Abstract This article deals with statistical inferences based on the varying-coefficient models proposed by Hastie and Tibshirani. Local polynomial regression techniques are used to estimate coefficient functions, and the asymptotic normality of the resulting estimators is established. The standard error formulas for estimated coefficients are derived and are empirically tested. A goodness-of-fit test technique, based on a nonparametric maximum likelihood ratio type of test, is also proposed to detect whether certain coefficient functions in a varying-coefficient model are constant or whether any covariates are statistically significant in the model. The null distribution of the test is estimated by a conditional bootstrap method.
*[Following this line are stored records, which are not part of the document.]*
(** [Keypair(ss58_address=signer).verify(payload, signature)], false when the
    wallet library refuses the address. *)
Class Keypair := keypair_verify : string → string → list Z → bool.

Definition CONFIRMATION_TICKET_TTL : Z := seconds 14400.

(** * Base proofs *)

Record ConfirmationBaseProof := {
  bp_evidence_sha256 : string;
  bp_quality_micros : Z;
  bp_stderr_micros : Z;
  bp_model_factor_bps : Z;
  bp_tool_factor_bps : Z
}.

Definition _validate_base_proof (p : ConfirmationBaseProof) : result unit :=
  persist ((String.length (bp_evidence_sha256 p) =? 64)%nat && str_forall is_lower (bp_evidence_sha256 p))
    "base evidence digest must be lowercase SHA-256";;
  persist (negb (is_None (fromhex (bp_evidence_sha256 p)))) "base evidence digest must be lowercase SHA-256";;
  persist (in_range (bp_quality_micros p) 0 1000000) "base quality is out of range";;
  persist (in_range (bp_stderr_micros p) 0 1000000) "base stderr is out of range";;
  persist (binary (bp_model_factor_bps p)) "base model gate must be binary";;
  persist (binary (bp_tool_factor_bps p)) "base tool gate must be binary".

Definition proof_tuple (artifact : string) (p : ConfirmationBaseProof) : string * string * Z * Z * Z * Z :=
  (artifact, bp_evidence_sha256 p, bp_quality_micros p, bp_stderr_micros p, bp_model_factor_bps p, bp_tool_factor_bps p).

(** [_clear_subject_projection] beside the assignment of a status. *)
Definition no_projection (status : ResultStatus) : SubjectProjection :=
  {| result_status := status; full_quality_micros := None; full_stderr_micros := None;
     proj_semantic_factor_bps := None; proj_applied_factor_bps := None; full_effective_micros := None |}.
(* ===== verification/ConfirmationMoves.v ===== *)
(** Every transaction of the confirmation lane is a sequence of moves.

    The writes of an operation are read back from its successful run, and
    grouped into the moves of [ConfirmationInvariant]. *)
From Stdlib Require Import ZArith Lia.
From stdpp Require Import base gmap list strings relations.
From S2P Require Import Prelude Binary64 PyText ConfirmationPolicy ConfirmationReport ConfirmationEvidence ConfirmationEvidenceFacts ConfirmationStore ConfirmationLane ConfirmationService ConfirmationInvariant.

#[local] Open Scope string_scope.
#[local] Open Scope Z_scope.

(** * Rows and constraints *)

Lemma constraints_Ok checks u : constraints checks = Ok u → Forall (λ c, c.1 = true) checks.
Proof.
  revert u. induction checks as [|[ok name] checks IH]; intros u; [by constructor|].
  unfold constraints. cbn [foldr]. intros ([] & H%require_Ok & H')%bind_Ok. constructor; [done|].
  by eapply IH.
Qed.

Lemma persist_Ok ok msg u : persist ok msg = Ok u → ok = true.
Proof. apply require_Ok. Qed.
Lemma some_or_Ok {A} (x : option A) msg a : some_or x msg = Ok a → x = Some a.
Proof. destruct x; [by intros [= ->]|done]. Qed.
Lemma as_persistence_Ok {A} (r : result A) a : as_persistence r = Ok a → r = Ok a.
Proof. destruct r as [|[]]; cbn; congruence. Qed.
Lemma replay_error_Ok {A} msg (r : result A) a : replay_error msg r = Ok a → r = Ok a.
Proof. destruct r; cbn; congruence. Qed.

Section rows.
Context {K A : Type} `{Countable K}.
Implicit Types (p : K → A → bool) (m : gmap K A).

Lemma find_row_Some p m k x : find_row p m = Some (k, x) → m !! k = Some x ∧ p k x = true.
Proof.
  unfold find_row. intros E. assert ((k, x) ∈ filter (λ kv, p kv.1 kv.2 = true) (map_to_list m)) as Hin.
  { destruct (filter _ _) as [|kv l] eqn:El; [done|]. injection E as ->. left. }
  apply list_elem_of_filter in Hin as [Hp Hin%elem_of_map_to_list]. done.
Qed.
Lemma find_row_None p m k x : find_row p m = None → m !! k = Some x → p k x = false.
Proof.
  unfold find_row. intros E Hx. destruct (p k x) eqn:Ep; [|done].
  assert ((k, x) ∈ filter (λ kv, p kv.1 kv.2 = true) (map_to_list m)) as Hin.
  { apply list_elem_of_filter. split; [done|]. by apply elem_of_map_to_list. }
  destruct (filter _ _); [by apply elem_of_nil in Hin|done].
Qed.
Lemma exists_row_false p m k x : exists_row p m = false → m !! k = Some x → p k x = false.
Proof.
  intros E Hx. destruct (p k x) eqn:Ep; [|done]. rewrite <- E. symmetry. apply existsb_exists.
  exists (k, x). split; [|done]. by apply list_elem_of_In, elem_of_map_to_list.
Qed.
End rows.

(** Peels guards of the lane's kinds off a successful run. *)
Ltac peel H :=
  let u := fresh "u" in let G := fresh "G" in
  lazymatch type of H with (_ ≫= _) = Ok _ => apply bind_Ok in H as (u & G & H) end;
  lazymatch type of G with
  | persist _ _ = Ok _ => apply persist_Ok in G
  | some_or _ _ = Ok _ => apply some_or_Ok in G
  | constraint _ _ = Ok _ => apply require_Ok in G
  | constraints _ = Ok _ => apply constraints_Ok in G
  | require _ _ = Ok _ => apply require_Ok in G
  | as_persistence _ = Ok _ => apply as_persistence_Ok in G
  | _ => idtac
  end.

(** * What each write does *)

Lemma update_bundle_Ok id old new db db' : update_bundle id old new db = Ok db' →
  transition_allowed (b_state old) (b_state new) = true ∧ db' = with_bundles (<[id := new]> (bundles db)) db ∧
  holds (bundle_checks new).
Proof. unfold update_bundle. intros H. peel H. peel H. peel H. by injection H as <-. Qed.

Lemma insert_bundle_Ok id b db db' : insert_bundle id b db = Ok db' →
  bundles db !! id = None ∧ db' = with_bundles (<[id := b]> (bundles db)) db ∧ holds (bundle_checks b).
Proof.
  unfold insert_bundle. intros H. peel H. peel H. injection H as <-. apply Forall_inv in G0. cbn in G0.
  by destruct (bundles db !! id).
Qed.

Lemma put_subject_Ok key s db db' : put_subject key s db = Ok db' →
  db' = with_subjects (<[key := s]> (subjects db)) db ∧
  (result_status (s_result s) = full_confirmed → full_authority key.2 s db = true).
Proof.
  unfold put_subject. intros H. peel H. injection H as <-. split; [done|]. intros Hf.
  apply Forall_inv_tail, Forall_inv in G. cbn in G. by rewrite Hf in G.
Qed.

Lemma insert_ticket_Ok id t db db' : insert_ticket id t db = Ok db' →
  tickets db !! id = None ∧ db' = with_tickets (<[id := t]> (tickets db)) db ∧ holds (ticket_checks t).
Proof.
  unfold insert_ticket. intros H. peel H. peel H. injection H as <-. apply Forall_inv in G0. cbn in G0.
  by destruct (tickets db !! id).
Qed.
Lemma update_ticket_Ok id t db db' : update_ticket id t db = Ok db' →
  db' = with_tickets (<[id := t]> (tickets db)) db ∧ holds (ticket_checks t).
Proof. unfold update_ticket. intros H. peel H. by injection H as <-. Qed.

Lemma insert_reservation_Ok id r db db' : insert_reservation id r db = Ok db' →
  reservations db !! id = None ∧ db' = with_reservations (<[id := r]> (reservations db)) db ∧
  holds (reservation_checks r).
Proof.
  unfold insert_reservation. intros H. peel H. peel H. injection H as <-. apply Forall_inv in G0. cbn in G0.
  by destruct (reservations db !! id).
Qed.
Lemma update_reservation_Ok id r db db' : update_reservation id r db = Ok db' →
  db' = with_reservations (<[id := r]> (reservations db)) db ∧ holds (reservation_checks r).
Proof. unfold update_reservation. intros H. peel H. by injection H as <-. Qed.
Lemma put_day_Ok day d db db' : put_day day d db = Ok db' → db' = with_days (<[day := d]> (days db)) db.
Proof. unfold put_day. intros H. peel H. by injection H as <-. Qed.
Lemma insert_authorization_Ok id a db db' : insert_authorization id a db = Ok db' →
  db' = with_authorizations (<[id := a]> (authorizations db)) db.
Proof. unfold insert_authorization. intros H. peel H. by injection H as <-. Qed.
Lemma insert_dimension_Ok b name r db db' : insert_dimension b name r db = Ok db' →
  db' = with_dimension_rows (<[(b, name) := r]> (dimension_rows db)) db.
Proof. unfold insert_dimension. intros H. peel H. by injection H as <-. Qed.

Lemma full_authority_spec version s db : full_authority version s db = true →
  ∃ i b c, s_bundle s = Some i ∧ bundles db !! i = Some b ∧ b_artifact b = s_artifact s ∧ b_version b = version ∧
    b_state b = COMPLETED ∧ b_completion b = Some c ∧ co_qualified c = true.
Proof.
  unfold full_authority. destruct (s_bundle s) as [i|]; [|done]. cbn.
  destruct (bundles db !! i) as [b|] eqn:Hb; [|done]. intros H. bool_to_prop.
  destruct (b_completion b) as [c|] eqn:Hc; [|done]. bool_to_prop.
  exists i, b, c. split_and!; try done. by apply String.eqb_eq.
Qed.

(** The latest settings are a row of the table. *)
Lemma fold_latest_elem {A} (better : A → A → bool) (l : list A) x :
  foldr (λ kv acc, match acc with Some best => if better best kv then Some kv else acc | None => Some kv end)
    None l = Some x → x ∈ l.
Proof.
  revert x. induction l as [|a l IH]; intros x; [done|]. cbn.
  destruct (foldr _ None l) as [best|]; [destruct (better best a)|]; intros [= <-]; [left|right; by apply IH|left].
Qed.
Lemma fold_latest_None {A} (better : A → A → bool) (l : list A) :
  foldr (λ kv acc, match acc with Some best => if better best kv then Some kv else acc | None => Some kv end)
    None l = None → l = [].
Proof. destruct l as [|a l]; [done|]. cbn. destruct (foldr _ None l) as [b|]; [destruct (better b a)|]; done. Qed.
Lemma fold_latest_max {A} (key : A → Z) (l : list A) x y :
  foldr (λ kv acc, match acc with Some best => if key best <? key kv then Some kv else acc | None => Some kv end)
    None l = Some x → y ∈ l → key y <= key x.
Proof.
  revert x. induction l as [|a l IH]; intros x; [done|]. cbn.
  destruct (foldr _ None l) as [best|] eqn:E.
  - intros Hx [->|Hy]%elem_of_cons.
    + destruct (Z.ltb_spec (key best) (key a)); injection Hx as <-; lia.
    + specialize (IH best eq_refl Hy). destruct (Z.ltb_spec (key best) (key a)); injection Hx as <-; lia.
  - intros [= <-] [->|Hy]%elem_of_cons; [lia|]. apply (fold_latest_None (λ b k, key b <? key k)) in E. subst.
    by apply elem_of_nil in Hy.
Qed.

Lemma latest_settings_row db rev row : latest_settings db = Some (rev, row) → settings_rows db !! rev = Some row.
Proof.
  unfold latest_settings. intros H. apply (fold_latest_elem (λ best kv, best.1 <? kv.1)) in H.
  by apply elem_of_map_to_list in H.
Qed.

Definition in_lineage (artifact : string) (version : Z) (rev sum : string) (b : Bundle) : Prop :=
  b_artifact b = artifact ∧ b_version b = version ∧ b_profile_revision b = rev ∧ b_profile_checksum b = sum.

Lemma in_lineage_bool artifact version rev sum b :
  String.eqb (b_artifact b) artifact && (b_version b =? version) && String.eqb (b_profile_revision b) rev &&
  String.eqb (b_profile_checksum b) sum = true ↔ in_lineage artifact version rev sum b.
Proof. unfold in_lineage. rewrite !andb_true_iff, !String.eqb_eq, Z.eqb_eq. tauto. Qed.

Lemma latest_generation_Some artifact version rev sum db id b :
  latest_generation artifact version rev sum db = Some (id, b) →
  bundles db !! id = Some b ∧ in_lineage artifact version rev sum b ∧
  ∀ j o, bundles db !! j = Some o → in_lineage artifact version rev sum o → b_generation o <= b_generation b.
Proof.
  unfold latest_generation. intros H.
  pose proof (fold_latest_elem (λ best kv, b_generation best.2 <? b_generation kv.2) _ _ H) as Hin.
  apply list_elem_of_filter in Hin as [Hl%in_lineage_bool Hin%elem_of_map_to_list]. split_and!; [done|done|].
  intros j o Hj Ho. apply (fold_latest_max (λ kv, b_generation kv.2) _ _ (j, o)) in H; [done|].
  apply list_elem_of_filter. split; [by apply in_lineage_bool|by apply elem_of_map_to_list].
Qed.
Lemma latest_generation_None artifact version rev sum db j o :
  latest_generation artifact version rev sum db = None → bundles db !! j = Some o →
  ¬ in_lineage artifact version rev sum o.
Proof.
  unfold latest_generation. intros H%(fold_latest_None (λ best kv, b_generation best.2 <? b_generation kv.2)) Hj Ho.
  assert ((j, o) ∈ filter (λ kv : Z * Bundle, String.eqb (b_artifact kv.2) artifact && (b_version kv.2 =? version) &&
    String.eqb (b_profile_revision kv.2) rev && String.eqb (b_profile_checksum kv.2) sum = true)
    (map_to_list (bundles db))) as Hin; [|rewrite H in Hin; by apply elem_of_nil in Hin].
  apply list_elem_of_filter. split; [by apply in_lineage_bool|by apply elem_of_map_to_list].
Qed.

Lemma lineage_in a b : same_lineage a b = true ↔
  in_lineage (b_artifact b) (b_version b) (b_profile_revision b) (b_profile_checksum b) a.
Proof. apply in_lineage_bool. Qed.

(** * Subjects and resolution *)

Section moves.
Context {SH : Sha256} {KP : Keypair} {LM : Libm} (registry : Registry).
#[local] Notation moves := (rtc (move registry)).
#[local] Notation coherent := (coherent registry).

Lemma one_move db db' : move registry db db' → moves db db'.
Proof. apply rtc_once. Qed.
Hint Resolve one_move : core.

(** What a full confirmation must be computed from. *)
Definition computed (s : Subject) (db : Db) : Prop :=
  result_status (s_result s) = full_confirmed →
  ∀ i b c, s_bundle s = Some i → bundles db !! i = Some b → b_completion b = Some c →
  ∃ p v, registry (b_profile_revision b) (b_profile_checksum b) = Some p ∧
    rebuild_confirmation_evidence (replay_report (co_root c) (co_signature c)) (identity_of b (co_mode c)) p = Ok v ∧
    compute_subject_projection ENFORCE (s_quality s) (s_stderr s) (s_model s) (s_tool s) v (composite p)
      = Ok (s_result s).

Lemma put_subject_move key s db db' : put_subject key s db = Ok db' → computed s db → moves db db'.
Proof.
  intros [-> Hauth]%put_subject_Ok Hc. apply one_move, MSubject. intros Hf.
  destruct (full_authority_spec _ _ _ (Hauth Hf)) as (i & b & c & Hi & Hb & Ha & Hv & Hst & Hco & Hq).
  destruct (Hc Hf i b c Hi Hb Hco) as (p & v & H1 & H2 & H3). exists i, b, c, p, v. by split_and!.
Qed.

Lemma computed_unconfirmed s db : result_status (s_result s) ≠ full_confirmed → computed s db.
Proof. by intros H Hf. Qed.

Lemma record_base_moves agent version p db db' s :
  record_base_only_subject agent version p db = Ok (db', s) → moves db db'.
Proof.
  unfold record_base_only_subject. intros H. peel H. peel H. peel H.
  assert (∀ row : Subject, result_status (s_result row) = base_only →
    (put_subject (agent, version) row db ≫= λ db0, Ok (db0, row)) = Ok (db', s) → moves db db') as Hput.
  { intros row Hr H'. apply bind_Ok in H' as (db0 & H0 & [= <- <-]). eapply put_subject_move; [exact H0|].
    apply computed_unconfirmed. by rewrite Hr. }
  destruct (subjects db !! (agent, version)) as [old|]; [destruct (is_None (s_bundle old))|];
    [by apply Hput in H| |by apply Hput in H].
  peel H. injection H as <- <-. done.
Qed.

(** The projection of a status other than full confirmation is not one, and
    full confirmation is the projection of enforce mode. *)
Lemma projection_enforced m bq bs mf tf v c r :
  compute_subject_projection m bq bs mf tf v c = Ok r → result_status r = full_confirmed → m = ENFORCE.
Proof.
  unfold compute_subject_projection. intros H. passed_all H.
  destruct (negb (ablations_complete v)); [by injection H as <-|]. cbn zeta in H. passed_all H.
  injection H as <-. cbn. intros Hf. case_bool_decide; [done|discriminate Hf].
Qed.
Our estimation techniques involve solving hundreds of local likelihood equations. To reduce the computational burden, a one-step Newton-Raphson estimator is proposed and implemented. The resulting one-step procedure is shown to save computational cost on an order of tens with no deterioration in performance, both asymptotically and empirically. Both simulated and real data examples are used to illustrate our proposed methodology.